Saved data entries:
=== Section Start ===
Lemma omap_get_pids s g (pids : list N) :
  from_snapshot s = Ok g → (∀ k, k ∈ pids → is_Some (get g k)) →
  process_pid <$> omap (get g) pids = pids.
Proof.
  intros Hg. induction pids as [|k pids IH]; intros Hall; [done|]. simpl.
  destruct (Hall k) as [p Hp]; [by left|]. rewrite Hp. simpl.
  destruct (from_snapshot_get _ _ _ _ Hg Hp) as [_ ->]. f_equal. apply IH.
  intros k' Hk'. apply Hall. by right.
Qed.

Lemma report_targets_pids s g c pack :
  from_snapshot s = Ok g → candidate_wf g pack c →
  target_pid <$> report_targets g c = member_pids c.
Proof.
  intros Hg Hwf. unfold report_targets. rewrite <-list_fmap_compose.
  apply (omap_get_pids s); [done|]. apply (candidate_wf_observed _ _ _ Hwf).
Qed.

Lemma classify_Some a g c obs r :
  classify a g c obs = Some r ↔
  ∃ root, get g (candidate_root_pid c) = Some root ∧ r = classify_report a g c obs root.
Proof.
  unfold classify. rewrite bind_Some. split; intros (root & Hroot & Heq); exists root;
    split; congruence.
Qed.

Lemma report_artifacts_wf a g c obs root :
  length (report_artifacts a g c obs root) ≤ 1 ∧
  ∀ x, x ∈ report_artifacts a g c obs root →
    devtools_active_port (profile_path x) (graph_current_uid g)
      (report_session_fingerprint g c root) = Ok x ∧
    profile_path x ∈ profile_paths g c ∧
    policy_devtools_active_port (artifact_policy (candidate_pack c)) = true ∧
    protection a g c obs root = ∅.
Proof.
  unfold report_artifacts.
  destruct (_ && _) eqn:Hguard; [|split; [simpl; lia|by intros x ?%elem_of_nil]].
  destruct (head _) as [profile|] eqn:Hhead; [|split; [simpl; lia|by intros x ?%elem_of_nil]].
  destruct (devtools_active_port _ _ _) as [x|] eqn:Hx;
    [|split; [simpl; lia|by intros x ?%elem_of_nil]].
  split; [done|]. intros y ->%list_elem_of_singleton. bool_facts.
  assert (Hpath : profile_path x = profile).
  { unfold devtools_active_port in Hx. apply result_bind_Ok in Hx as (_ & _ & Hx).
    split_matches. }
  rewrite Hpath. split_and!; try done.
  apply head_Some_elem_of in Hhead. apply elem_of_btree_values in Hhead as [k Hk].
  revert Hk. unfold unique_profiles. generalize k profile. clear.
  assert (Hgen : ∀ paths (m : gmap string string) k v,
    fold_left (λ profiles profile, match profiles !! normalize profile with
      | Some _ => profiles | None => <[normalize profile := profile]> profiles end)
      paths m !! k = Some v → m !! k = Some v ∨ v ∈ paths).
  { induction paths as [|p paths IH]; intros m k v; simpl; [by left|]. intros [Hm|Hin]%IH.
    - destruct (m !! normalize p) eqn:Hp; [by left|].
      apply lookup_insert_Some in Hm as [[_ ->]|[_ Hm]]; [right; by left|by left].
    - right. by right. }
  intros k v [Hm|Hin]%Hgen; [|done]. by rewrite lookup_empty in Hm.
Qed.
=== Section End ===
Goal of the exercise » Tell how many lines of the data include the word "assert", without any other words.

Response » 2